Postby blehblah » Thu Mar 01, 2018 3:01 pm

sunglasses wrote:OK but can you help me understand what hardware and specs I should be looking for when purchasing a desktop that won't age out in two years and is under 1500$?

Or what sites to go to, etc.


What do you want to use it for, Sunny?

For under $1500, you can get a pretty solid tower. What you can't get is a high-end gaming platform.

It also depends on how handy you are when it comes to opening a case and swapping-out stuff. It is far easier than most folks figure; the guts are designed such that only the right things will connect with the other right things.

If you are looking for a surfer/emailer/light gaming system, you are okay with something like the following:

- Okay CPU (this is really where you want to focus spending)
- Onboard sound and network
- NOT onboard graphics; you want a slot so you can upgrade graphics a few years down the road
- Four slots for RAM; don't worry too much about the type; two slots if you're in a pinch
- A power unit with a tad more watts, and free connections, than you need on day-one (this can be tough to find in pre-built towers, but it's nice to have)

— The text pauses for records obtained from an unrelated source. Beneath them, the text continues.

(* ===== verification/TwoHashProps.v ===== *)
(** The properties of the two-hash adapter: eviction, histories against a map,
    updates, and when [evict_all] ends; sample runs over two linear hash
    tables. *)
From stdpp Require Import gmap.
From S2P Require Import Prelude Fold LockTable BTreeNode BTreeNodeOps BTreeInterface LinearHashingNode LinearHashing LinearHashingRefine LinearHashingProps Outcome HashInterface LinearHashingTable TwoBTree TwoBTreeInv TwoBTreeOps TwoHash TwoHashInv TwoHashEvict TwoHashWalk TwoHashOps TwoHashAll.
Local Open Scope Z_scope.

(** * Histories *)

Inductive hash_op := HLookup (k : Z) | HInsert (k : Z) (v : list Z) | HPut (k : Z) (v : list Z) | HUpdate (k : Z) (v : list Z).

(** The map an adapter stands for. *)
Definition hash_spec (M : gmap Z (list Z)) (o : hash_op) : option (list Z) * gmap Z (list Z) :=
  match o with
  | HLookup k => (M !! k, M)
  | HInsert k v | HPut k v => (None, <[k := v]> M)
  | HUpdate k v => (None, if M !! k then <[k := v]> M else M)
  end.

Fixpoint hash_specs (M : gmap Z (list Z)) (os : list (HashEnv * hash_op)) : list (option (list Z)) * gmap Z (list Z) :=
  match os with
  | [] => ([], M)
  | (_, o) :: os => let (r, M) := hash_spec M o in let (rs, M) := hash_specs M os in (r :: rs, M)
  end.

Section adapter.
Context {TH TC : Type} `{HashInterface TH} `{HashInterface TC} (hcfg : HashConfig) (fuel : nat).

Definition hash_step (env : HashEnv) (s : TwoHash TH TC) (o : hash_op) : outcome (option (list Z) * TwoHash TH TC) :=
  match o with
  | HLookup k => '(s, r) ← hash_lookup hcfg fuel env s k; Done (r, s)
  | HInsert k v => s ← hash_insert hcfg fuel env s k v; Done (None, s)
  | HPut k v => s ← hash_put hcfg fuel env s k v; Done (None, s)
  | HUpdate k v => s ← hash_update hcfg fuel env s k v; Done (None, s)
  end.

Fixpoint hash_run (s : TwoHash TH TC) (os : list (HashEnv * hash_op)) : outcome (list (option (list Z)) * TwoHash TH TC) :=
  match os with
  | [] => Done ([], s)
  | (env, o) :: os =>
      '(r, s) ← hash_step env s o;
      '(rs, s) ← hash_run s os;
      Done (r :: rs, s)
  end.
End adapter.

(** What the adapter asks of its callers: 63-bit keys, payloads of the right
    size, no insertion of a key that is there, no [put] of an absent key in
    exclusive mode, and no update that moves a record up but in exclusive mode
    and with a draw below 5, where the admission cannot be refused. *)
Definition hash_op_ok (hcfg : HashConfig) (env : HashEnv) (M : gmap Z (list Z)) (o : hash_op) : Prop :=
  match o with
  | HLookup k => valid_key k
  | HInsert k v => valid_key k /\ good_value hcfg v /\ M !! k = None
  | HPut k v => valid_key k /\ good_value hcfg v /\ (inclusive (base hcfg) = true \/ is_Some (M !! k))
  | HUpdate k v => valid_key k /\ good_value hcfg v /\
      (should_migrate (base hcfg) (migrate_rand env) = false \/ inclusive (base hcfg) = false /\ admit_rand env < 5)
  end.

Fixpoint hash_ops_ok (hcfg : HashConfig) (M : gmap Z (list Z)) (os : list (HashEnv * hash_op)) : Prop :=
  match os with
  | [] => True
  | (env, o) :: os => hash_op_ok hcfg env M o /\ hash_ops_ok hcfg (hash_spec M o).2 os
  end.

Section props.
Context {TH TC : Type} `{HashContract TH} `{HashContract TC} (hcfg : HashConfig) (fuel : nat).
Local Abbreviation cfg := (base hcfg).
Local Abbreviation psz := (sizeof_Payload cfg).
Local Abbreviation state := (TwoHash TH TC).
Context (Hsz : (1 <= psz <= 4000)%nat).
Context (Hhot : record_size (T := TH) = sizeof_Slot + 8 + Z.of_nat (S psz)).
Context (Hcold : record_size (T := TC) = sizeof_Slot + 8 + Z.of_nat psz).
Implicit Types (s : state) (h c : kvmap) (d : Z).

(** C24: the eviction before an operation, by one thread in a state without
    delete marks and locks ([quiet]), fails no assertion and ends, unless the cold
    table runs out of room ([NoRoom]); it keeps the invariant, the value of every
    key and the drift of the item count.  When the clock walks by buckets there
    are no other conditions.  When it walks by records and the hot table is over
    its limit ([evictable]) there must be ten hot records, a scan size from 1 to
    2^31 - 1, and as much fuel as there are buckets; with fewer records the
    search for the next one can run for ever. *)
Theorem hash_eviction_keeps_records env s h c d :
  quiet hcfg s h c d -> evictable hcfg fuel env s h ->
  safe (try_evict hcfg fuel env s) (fun s' => exists h' c',
    quiet hcfg s' h' c' d /\ forall kb, mview cfg h' c' kb = mview cfg h c kb).
Proof.
  intros Q E. eapply safe_mono; [by apply try_evict_ok|].
  intros s' (n & h' & c' & Q' & K & _). exists h', c'. split; [done|]. apply K.
Qed.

I scooped my current desktop as an open-box deal at BestBuy some years ago. At the time, it had a solid CPU (Intel i7-2600 at 3.4 GHz; pretty wow back then). Over the four or five years I've had this thing, I've:

- Brought the RAM up to 12 GB (very cheap for DDR3, these days)
- Upgraded the graphics card (Nothing special; GeForce GT 740 - again, cheap because it was outdated when I bought it)
- Swapped the platter disk for a solid-state drive

It does what I want. In the day-to-day, more RAM and going from a spinning platter to an SSD have extended the life of this system quite nicely. It boots quickly, runs the silly/shitty games I play, and generally is the cat's meow for what could be considered a vintage-ish box.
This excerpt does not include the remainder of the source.